Honey dressings have important anti-infective and wound healing properties in adults but have not been adequately studied in newborns. Osmotic and antinflammatory effects are believed to be important mechanisms of action. We carried out a pre-trial feasibility study and assessed safety and acceptability to staff and parents.
Methods Following informed parental consent, babies were recruited to an observational study of Active Manuka Honey Dressings (Advancis Activon Tulle). Parents completed a questionnaire examining the acceptability and performance of the dressings and staff members who used the dressings filled out a similar questionnaire. The study was fully approved by the Nottingham 2 Research Ethics Committee and funded by Bliss.
Results 28 wounds (8 different types) were dressed using the Active Manuka Honey dressings. Median gestational age at birth was 25 weeks (range 166–284 days), median age at entry into the study was 6 days (2–64 days). Median birth weight, 770 g, (500- 5305 g). Other parents declined to take part due to not wishing to disturb the dressing applied whilst considering taking part. Surgeons expressed strong preferences for other dressings.
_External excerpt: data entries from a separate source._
Lemma part_pool i k x : x ∈ pool (part i k) <-> exists j, (i <= j <= k)%nat /\ at_pos j x.
Proof.
  rewrite pool_position. split.
  - intros (n & sd & En & Hx). unfold part in En. apply lookup_take_Some in En as [En Hlt]. rewrite lookup_drop in En.
    exists (i + n)%nat. split; [lia|]. by exists sd.
  - intros (j & Hj & sd & Ej & Hx). exists (j - i)%nat, sd. split; [|done]. rewrite part_lookup by lia.
    by replace (i + (j - i))%nat with j by lia.
Qed.

Lemma part_lost i k n b : (i + n <= k)%nat -> at_pos i b -> (i + n < length all)%nat ->
  lost_at ctx (part i k) (reference b) n = false <-> tracker_gc ctx all (i + n) < round b.
Proof.
  intros Hnk Hb Hlen. destruct n as [|n]; cbn [lost_at].
  - rewrite Nat.add_0_r. split; [intros _; by apply at_pos_gc|done].
  - rewrite part_lookup by lia. rewrite Nat.add_succ_r. cbn [tracker_gc].
    destruct (lookup_lt_is_Some_2 all (i + n)) as [sd ->]; [lia|]. by rewrite N.leb_gt.
Qed.
(** Between the commit of [b] and a block above it that cannot have lost its
    votes on [b], the commits have all of the history. *)
Section window.
Context (i k : nat) (b : VerifiedBlock) (Hb : at_pos i b).

Lemma window_pool j y :
  at_pos j y -> (j <= k)%nat -> hist y (reference b) -> y ∈ pool (part i k).
Proof. intros Hy Hk Hh. apply part_pool. exists j. split; [|done]. split; [by apply (above_position i j b y)|done]. Qed.
Lemma decide_push o r rest leaders :
  o < 3 -> r + 3 < u32_MAX -> r `mod` 3 = o -> s_round last_decided < r ->
  deciding (r + 1) leaders ->
  exists entry, decide_loop s last_decided ((r, stage context sched o) :: rest) leaders
                = decide_loop s last_decided rest (entry :: leaders)
    /\ deciding r (entry :: leaders).
Proof.
  intros Ho Hr E Hlast HL. cbn [decide_loop]. rewrite elect_stage by done.
  rewrite (proj2 (N.eqb_eq _ _) E). simpl.
  rewrite bool_decide_false by (intros <-; simpl in Hlast; lia).
  assert (leader_round (stage context sched o) (wave_number (stage context sched o) r) = r) as Hlead
    by (by apply stage_leader_round).
  assert (last_commit_round s < s_round (slot_at r)) as Hlc
    by (pose proof (va_last _ _ _ _ _ _ _ Hval); simpl; lia).
  destruct (try_direct_decide_Ok c byz univ Hu (stage context sched o)
    (va_committee _ _ _ _ _ _ _ Hval) eq_refl s (va_view _ _ _ _ _ _ _ Hval) (slot_at r))
    as (st & Est & Hst); [done..|].
  assert (directly_decidable (slot_at r) -> is_decided st = true) as Hdir.
  { intros (Hfit & st0 & D0 & E0).
    by eapply (try_direct_decide_complete c byz univ Hu (stage context sched o)
      (va_committee _ _ _ _ _ _ _ Hval) eq_refl s (va_view _ _ _ _ _ _ _ Hval) (slot_at r)). }
  rewrite Est. simpl. destruct (is_decided st) eqn:Ed.
  { exists (st, Direct). split; [done|]. apply deciding_cons; [done| |done|done].
    apply decided_direct; [by apply HL|done..]. }
  unfold try_indirect_decide. cbn [s_round slot_at bc_options stage wave_length].
  rewrite u32_add_small by lia.
  rewrite (decided_from_filter c slot_at (fun _ => eq_refl) s r) by apply HL.
  destruct (indirect_loop_Ok c byz univ Hu (stage context sched o)
    (va_committee _ _ _ _ _ _ _ Hval) eq_refl s (va_view _ _ _ _ _ _ _ Hval) (slot_at r)
    Hlc Hr Hlead (drop 2 leaders.*1)) as (st2 & -> & Hst2).
  { apply (decided_from_anchors c slot_at (fun _ => eq_refl)), HL. }
  simpl. exists (st2, Indirect). split; [done|].
  apply deciding_cons; [done| |done|by intros ?%Hdir].
  apply decided_indirect; [by apply HL|done].
Qed.

Lemma decide_round r rest leaders :
  r + 3 < u32_MAX -> s_round last_decided < r ->
  deciding (r + 1) leaders ->
  exists entry,
    decide_loop s last_decided
      (((fun o => (r, o)) <$> reverse (uc_committers (pipelined_committer context sched))) ++ rest)
      leaders
    = decide_loop s last_decided rest (entry :: leaders)
    /\ deciding r (entry :: leaders).
Proof.
  intros Hr Hlast HL. rewrite pipelined_committers.
  change (((fun o => (r, o)) <$> reverse [stage context sched 0; stage context sched 1;
            stage context sched 2]) ++ rest)
    with ((r, stage context sched 2) :: (r, stage context sched 1)
            :: (r, stage context sched 0) :: rest).
  assert (r `mod` 3 = 0 \/ r `mod` 3 = 1 \/ r `mod` 3 = 2) as [E|[E|E]].
  { pose proof (N.mod_lt r 3 ltac:(done)) as Hm. revert Hm. generalize (r `mod` 3). lia. }
  - rewrite (decide_skip 2), (decide_skip 1) by lia. by apply decide_push.
  - rewrite (decide_skip 2) by lia.
    destruct (decide_push 1 r ((r, stage context sched 0) :: rest) leaders) as (e & -> & He);
      try done. exists e. by rewrite (decide_skip 0) by lia.
  - destruct (decide_push 2 r ((r, stage context sched 1) :: (r, stage context sched 0) :: rest)
      leaders) as (e & -> & He); try done.
    exists e. by rewrite (decide_skip 1), (decide_skip 0) by lia.
Qed.

Lemma decide_rounds n lo leaders :
  lo + N.of_nat n + 2 < u32_MAX -> s_round last_decided < lo ->
  deciding (lo + N.of_nat n) leaders ->
  exists out,
    decide_loop s last_decided
      (r ← reverse ((fun i => lo + N.of_nat i) <$> seq 0 n);
       (fun o => (r, o)) <$> reverse (uc_committers (pipelined_committer context sched)))
      leaders = Ok out
    /\ deciding lo out /\ length out = (n + length leaders)%nat.
Proof.
  revert leaders. induction n as [|n IH]; intros leaders Hmax Hlast HL.
  - exists leaders. simpl. rewrite N.add_0_r in HL. done.
  - rewrite seq_S, fmap_app, reverse_app. cbn [Nat.add fmap list_fmap].
    change (reverse [?x] ++ ?l) with (x :: l). rewrite bind_cons.
    destruct (decide_round (lo + N.of_nat n)
      (r ← reverse ((fun i => lo + N.of_nat i) <$> seq 0 n);
       (fun o => (r, o)) <$> reverse (uc_committers (pipelined_committer context sched))) leaders)
      as (e & -> & He); [lia|lia| |].
    { replace (lo + N.of_nat n + 1) with (lo + N.of_nat (Datatypes.S n)) by lia. done. }
    destruct (IH (e :: leaders)) as (out & -> & Hout & Hlen); [lia|done|done|].
    exists out. split_and!; [done..|]. simpl in Hlen. lia.
Qed.

(** What is returned for the statuses: the decided ones, up to the first
    undecided. *)
Lemma decided_prefix_Ok lo L :
  0 < lo -> decided_from c s slot_at lo L.*1 ->
  exists out, decided_prefix c L = Ok out
    /\ (forall i d, out !! i = Some d -> exists st dec, L !! i = Some (st, dec)
         /\ into_decided_leader st (is_direct dec) = Some d)
    /\ (forall st dec, L !! length out = Some (st, dec) -> is_decided st = false).
Proof.
  revert lo. induction L as [|[st dec] L IH]; intros lo Hlo HL.
  - by exists [].
  - assert (status_slot st = slot_at lo) as Hslot.
    { replace lo with (lo + N.of_nat 0) by lia. by eapply decided_from_slot. }
    simpl. rewrite (status_slot_round slot_at (fun _ => eq_refl) st lo Hslot).
    rewrite (proj2 (N.eqb_neq _ _)) by (unfold GENESIS_ROUND; lia).
    destruct (into_decided_leader st (is_direct dec)) as [d|] eqn:Ed.
    + destruct (IH (lo + 1)) as (out & E & Hout & Hend); [lia|by inversion HL|].
      assert (decided_slot d = slot_at lo) as ->.
      { rewrite <- Hslot. destruct st; simpl in Ed; try done; by injection Ed as <-. }
      cbn [s_authority slot_at].
      destruct (committee_authority_Ok c (leader lo)) as [au ->];
        [by apply (va_leader _ _ _ _ _ _ _ Hval)|].
      simpl. rewrite E. simpl. exists (d :: out). split_and!; [done| |done].
      intros [|i] d'; simpl; [intros [= <-]; eauto|apply Hout].
    + exists []. split_and!; [done|done|]. intros st' dec' [= <- <-]. by destruct st.
Qed.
Analysis of predictive variables for time to wound healing did not identify any associations
Conclusions Honey Dressings were easy to apply, well tolerated, with little pain on application or removal but there were fewer wounds than expected.
No infant required escalation of pain relief or developed hyperglycaemia felt to be due to the dressings. These results suggest that Honey dressings are safe but that a trial may be challenging.